August 2004

Five strategies for maximizing
e-mail benchmark rates

Despite new anti-spam legislation, permission-based business-to-business e-mail messages are enjoying open and click-through rates (CTRs) that have never been higher.

Strong performance on message delivery is helping drive these results. According to a report earlier this summer from the ClickZ Network, an online resource for interactive marketing news and information, business publishers are among the leaders with a delivery-rate average of 91.6%. That means more than nine out of 10 of their messages reach targeted readers’ e-mail queues without being “bounced.”

The ClickZ report was particularly encouraging for financial services companies, which saw their average click-through rate rise to 11.8% for the first quarter of 2004 compared to 7.8% for first quarter 2003.

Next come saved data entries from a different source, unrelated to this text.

(** A step without an unsafe operation is a step. *)
Lemma step_weaken c d d' : step c d d' -> step false d d'.
Proof.
  destruct 1 as [d d' Hb|l d d' Ho|l d d' _ Ho|b d|r d Hn|now id d|t d Ha|ev d Ha|t d];
    [by apply step_batches| |by eapply step_unsafe|apply step_bucket|by apply step_create|apply step_seal
    |by apply step_approval|by apply step_import|apply step_checkpoint].
  destruct c; [by eapply step_unsafe|by eapply step_op].
Qed.
Lemma reachable_steps c d d' : reachable d -> steps c d d' -> reachable d'.
Proof.
  intros Hr Hs. unfold reachable. etransitivity; [exact Hr|]. clear Hr.
  induction Hs; [constructor|]. eapply rtc_l; [by eapply step_weaken|done].
Qed.
Lemma reachable_safely_reachable d : reachable_safely d -> reachable d.
Proof. apply (reachable_steps true). constructor. Qed.

Lemma reachable_inv d : reachable d -> ledger_inv d.
Proof. apply steps_inv, ledger_inv_empty. Qed.

(** *** Approvals *)

(** Every operation is an effect. *)
Lemma op_done_effect l safe d d' :
  op_done l safe d d' -> exists l' key ikh t0 ty ev ds hs ts rs, effect l' key ikh t0 ty ev ds hs ts rs d d'.
Proof.
  destruct 1 as
    [t0 ledger ps ref meta key ikh vt now d r d' _ (ev & txID & He & _)
    |t0 ledger params key ikh vt now d r d' _ (ev & tx & He & _)
    |t0 ledger src hint asset amt exp key ikh now d r d' _ (ev & hid & a & _ & _ & He & _)
    |t0 ledger id amt dest key ikh now d r d' _ (ev & h & a & _ & _ & _ & _ & He & _)
    |t0 f ty ev id key ikh h d d' _ _ He
    |t0 id force eff reason key ikh now d r d' (ev & txID & orig & rev & ledger & tx & _ & _ & _ & _ & _ & He & _)
    |t0 ty key ikh rs d r d' _ (ev & id & f & He & _)]; do 10 eexists; exact He.
Qed.

Lemma op_done_ledgers l safe d d' : op_done l safe d d' -> ledgers d' = ledgers d.
Proof. intros (?&?&?&?&?&?&?&?&?&?& He)%op_done_effect. apply He. Qed.
Lemma op_done_approvals l safe d d' : op_done l safe d d' -> pending_approvals d' = pending_approvals d.
Proof. intros (?&?&?&?&?&?&?&?&?&?& He)%op_done_effect. apply He. Qed.

Lemma approvals_inv_step safe d d' :
  approvals_inv (pending_approvals d) -> step safe d d' -> approvals_inv (pending_approvals d').
Proof.
  intros Hi. destruct 1 as [d d' Hb|l d d' Ho|l d d' _ Ho|b d|r d _|now id d|t d Ha|ev d _|t d]; try done.
  - by rewrite Hb.
  - by rewrite (op_done_approvals _ _ _ _ Ho).
  - by rewrite (op_done_approvals _ _ _ _ Ho).
  - by eapply approval_step_inv.
Qed.

Lemma reachable_approvals d : reachable d -> approvals_inv (pending_approvals d).
Proof.
  assert (H0 : approvals_inv (pending_approvals empty_db)) by (by split; constructor).
  unfold reachable, steps. revert H0. generalize empty_db as d0. intros d0 H0 Hs.
  induction Hs; eauto using approvals_inv_step.
Qed.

Careful adherence to professional standards in e-mail delivery practices is likely the key factor in these impressive statistics. The following are some suggestions for ensuring that your target audience receives, opens and reads a high percentage of your B2B marketing e-mail messages:

Adhere to permission-based rules
Start by sending e-mail messages only to businesses that have given their permission.

There are clear rules for what constitutes a permission-based e-mail message. At a minimum, recipients must proactively “opt in” to receive your messages. That means they must voluntarily provide their e-mail address to you for the explicit purpose of receiving messages from you and you alone.

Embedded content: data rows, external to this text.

(** A statement on the pool: not executed, or executed with its reply or without. *)
Lemma wp_exec_pool {A} E (s : stmt A) (w : World) :
  w_tx w = TxNone ->
  wp E (exec Pool s) w (fun r w' => (untouched w w' /\ is_ok r = false) \/
    (w_tx w' = TxNone /\ exists now a, s now (w_db w) = inr (a, w_db w') /\ (r = Ok a \/ is_ok r = false))).
Proof.
  intros Ht. apply wp_trigger. simpl. unfold sql_pool.
  destruct (e_fault E (w_tick w)) as [[]|]; try (by left).
  all: destruct (s _ (w_db w)) as [c|[a d']] eqn:Es; try (by left).
  all: right; simpl; rewrite Ht; split; [done|]; eexists _, _; eauto.
Qed.

(** A request that takes the database along some steps. *)
Definition moves (c : bool) (w w' : World) : Prop := w_tx w' = TxNone /\ steps c (w_db w) (w_db w').

Lemma untouched_moves c w w' : untouched w w' -> moves c w w'.
Proof. intros (H1 & H2 & _). split; [done|]. by apply rtc_once, step_batches. Qed.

One way to ensure that readers have opted in is to seek a “double opt-in.” You can send new subscribers a confirmation of their new subscriber status and give them the opportunity to unsubscribe should they change their mind or realize they have subscribed in error.

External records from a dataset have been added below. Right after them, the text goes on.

(* ===== verification/Expiry.v ===== *)
(** * The expiry sweep and the denial events

    [ExpireHolds] ends: every pass it repeats has released a live hold. *)
From S2P Require Import Prelude GoStd Regex Accounts Assets Policy Sha256 Json Storage Db Prog.
From S2P Require Import Logic Postgres BatchManager Redis Chart Planner Cores Operations Bodies StoreRules.
From S2P Require Import Effects Ledger Requests Intents.

Lemma wp_mbind_assoc {A B C} E (m : M A) (f : A -> M B) (g : B -> M C) (w : World) Q :
  wp E (mbind (mbind m f) g) w Q -> wp E (mbind m (fun a => mbind (f a) g)) w Q.
Proof.
  unfold wp, mbind. rewrite !run_bind. destruct (run E m w) as [[a|e] w1]; [|done]. by rewrite run_bind.
Qed.

Section Expiry.
Context `{Deps}.

(** The end of a transaction: [work], the commit, then [after]. *)
Lemma tx_commit_spec {A B} E (P : A -> DB -> Prop) (work : M A) (after : A -> M B) (w : World) t0 d :
  w_tx w = TxOpen t0 d -> tx_ok work -> txwp t0 work d (on_ok P) ->
  (forall a w1, w_tx w1 = TxNone -> wp E (after a) w1 (fun r w2 => w_tx w2 = TxNone /\ w_db w2 = w_db w1 /\ is_ok r = true)) ->
  wp E (with_rollback (let* a := work in let* _ := TxCommit in after a)) w (fun r w' =>
    w_tx w' = TxNone /\
    ((untouched w w' /\ is_ok r = false) \/ ((exists a, P a (w_db w')) /\ (is_ok r = true \/ loses E)))).
Proof.
  intros Ht Hok Hw Hafter. unfold with_rollback. apply wp_bind, wp_mbind.
  eapply wp_mono; [by apply (txwp_sound E work w t0 d)|]. intros r w2 [Hq Ho].
  assert (Hq0 : quiet w w2) by exact Hq. clear Hq.
  assert (Hu : forall e, wp E (let+ _ := trigger Rollback in @fail B e) w2 (fun r w' =>
    w_tx w' = TxNone /\
    ((untouched w w' /\ is_ok r = false) \/ ((exists a, P a (w_db w')) /\ (is_ok r = true \/ loses E))))).
  { intros e. apply wp_rollback. split; [done|]. left. split; [by apply quiet_closed|done]. }
  destruct r as [a|e]; [|apply Hu]. apply wp_mbind, wp_trigger. simpl. unfold commit.
  assert (Hu2 : untouched w (tick (with_tx TxNone (tick (with_tx TxNone w2))))) by (by apply (quiet_closed w (tick (with_tx TxNone w2)))).
  destruct (w_tx w2) as [|t1 d1|]; [done| |].
  - destruct Ho as [_ Ho]. destruct (e_fault E (w_tick w2)) as [[]|] eqn:Ef; simpl.
    1,2: by apply wp_rollback; split; [done|left].
    + apply wp_rollback. split; [done|]. right. split; [by exists a|right; by eexists].
    + eapply wp_mono; [by apply Hafter|]. intros r w3 (H1 & H2 & H3). apply wp_rollback. split; [done|].
      right. split; [exists a; simpl; by rewrite H2|by left].
  - apply wp_rollback. split; [done|]. by left.
Qed.

(** Holds that are live. *)
Definition live (d : DB) : nat := length (List.filter hold_live (holds d)).

Lemma live_released l id f h d :
  f = void_hold \/ f = expire_hold -> live_hold l id h d ->
  (length (List.filter hold_live (update_hold l id f (holds d))) < live d)%nat.
Proof.
  intros Hf (Hfind & Hv & He). unfold live. apply List.find_some in Hfind as [Hin Hk].
  assert (Hdead : forall x, hold_live (f x) = false).
  { intros x. destruct Hf as [-> | ->]; unfold hold_live; simpl; [done|by rewrite andb_false_r]. }
  assert (Hle : forall t, (length (List.filter hold_live (update_hold l id f t)) <= length (List.filter hold_live t))%nat).
  { induction t as [|x t IH]; simpl; [lia|].
    destruct (hold_is l id x && hold_live x) eqn:E; simpl.
    - rewrite Hdead. apply andb_prop in E as [_ ->]. simpl. lia.
    - destruct (hold_live x); simpl; lia. }
  induction (holds d) as [|x t IH]; simpl; [done|]. destruct Hin as [->|Hin].
  - assert (Hl : hold_live h = true) by (unfold hold_live; by rewrite Hv, He). rewrite Hk, Hl. simpl.
    rewrite Hdead. specialize (Hle t). lia.
  - specialize (IH Hin). destruct (hold_is l id x && hold_live x) eqn:E; simpl.
    + rewrite Hdead. apply andb_prop in E as [_ ->]. simpl. lia.
    + destruct (hold_live x); simpl; lia.
Qed.

(** An expiry of the hold a record names. *)
Definition expired_by (h : HoldRecord) (d d' : DB) : Prop :=
  exists cur t0 ev, live_hold (ho_LedgerID h) (ho_HoldID h) cur d /\
    effect (ho_LedgerID h) "" None t0 EventTypeHoldExpired ev []
      (update_hold (ho_LedgerID h) (ho_HoldID h) expire_hold) Datatypes.id [] d d'.

Lemma expired_by_op h d d' : expired_by h d d' -> op_done (ho_LedgerID h) true d d'.
Proof. intros (cur & t0 & ev & Hl & He). eapply done_release; eauto. Qed.
Lemma expired_by_live h d d' : expired_by h d d' -> (live d' < live d)%nat.
Proof.
  intros (cur & t0 & ev & Hl & He). unfold live at 1. rewrite (ef_holds _ _ _ _ _ _ _ _ _ _ _ _ He).
  eapply live_released; eauto.
Qed.

Lemma expire_core_body {t0 W seen} `{!TxLogic t0 W seen} h now d :
  (exists cur, live_hold (ho_LedgerID h) (ho_HoldID h) cur d) ->
  W _ (let* (eventID, _) := appendEvent (ho_LedgerID h) EventTypeHoldExpired (Some (marshal (expire_payload h)))
                             EmptyString None now now in
           let* _ := ExpireHold Tx (ho_LedgerID h) (ho_HoldID h) in ok eventID) d (on_ok (fun _ => expired_by h d)).
Proof.
  intros [cur Hl]. apply tl_mbind, tl_appendEvent; [done|]. intros id batch b ev Hfresh Hpay.
  apply tl_mbind, tl_update_hold; [|done|done|].
  2: { intros x Hx E%(f_equal ho_Expired). unfold hold_live in Hx. simpl in E. rewrite <- E in Hx. by rewrite andb_false_r in Hx. }
  simpl. apply tl_ok.
  exists cur, t0, ev. split; [done|]. split; simpl; try done; [|by rewrite app_nil_r..].
  by eexists id, _, now, now, batch.
Qed.

Lemma wp_GetHold_tx E l id (w : World) t0 d :
  w_tx w = TxOpen t0 d ->
  wp E (GetHold Tx l id) w (fun r w' => quiet w w' /\
    forall h, r = Ok h -> find_hold l id d = Some h /\ w_tx w' = TxOpen t0 d).
Proof.
  intros Ht. unfold GetHold, query_locked, lock_rows, on_err, wp, mbind. repeat (rewrite ?run_bind; simpl).
  unfold sql_tx. rewrite Ht. destruct (e_fault E (w_tick w)); simpl; repeat (rewrite ?run_bind; simpl); [by split|].
  unfold sql_select_hold. destruct (find_hold l id d) as [h|] eqn:Eh; simpl; repeat (rewrite ?run_bind; simpl); [|by split].
  rewrite hold_of_row_id. split; [done|]. by intros x [= <-].
Qed.

(** What the expiry of one hold may do. *)
Definition expiry (h : HoldRecord) (w : World) (r : result unit) (w' : World) : Prop :=
  w_tx w' = TxNone /\
  ((untouched w w' /\ (is_ok r = true ->
      exists cur, find_hold (ho_LedgerID h) (ho_HoldID h) (w_db w) = Some cur /\ hold_live cur = false)) \/
   expired_by h (w_db w) (w_db w')).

Another feature of a permission-based message is a one-click option to unsubscribe at any time. This feature promotes a consensual atmosphere in your communications while helping to protect your message from spam-blocking software.

Maintain a ‘clean’ e-mail list
According to Return Path, an e-mail performance management company, the average e-mail address lifespan is about three years. Internet Service Providers (ISPs) often recycle old addresses to new users or add them to “spam trap” filters. If you send a message that falls into a “trap,” all future messages that you send to anyone using that ISP may be intercepted as spam before the intended recipient sees them.

One way to counteract losing subscribers who may change their e-mail address is to designate an area within your e-mail message for subscribers to easily update their profile.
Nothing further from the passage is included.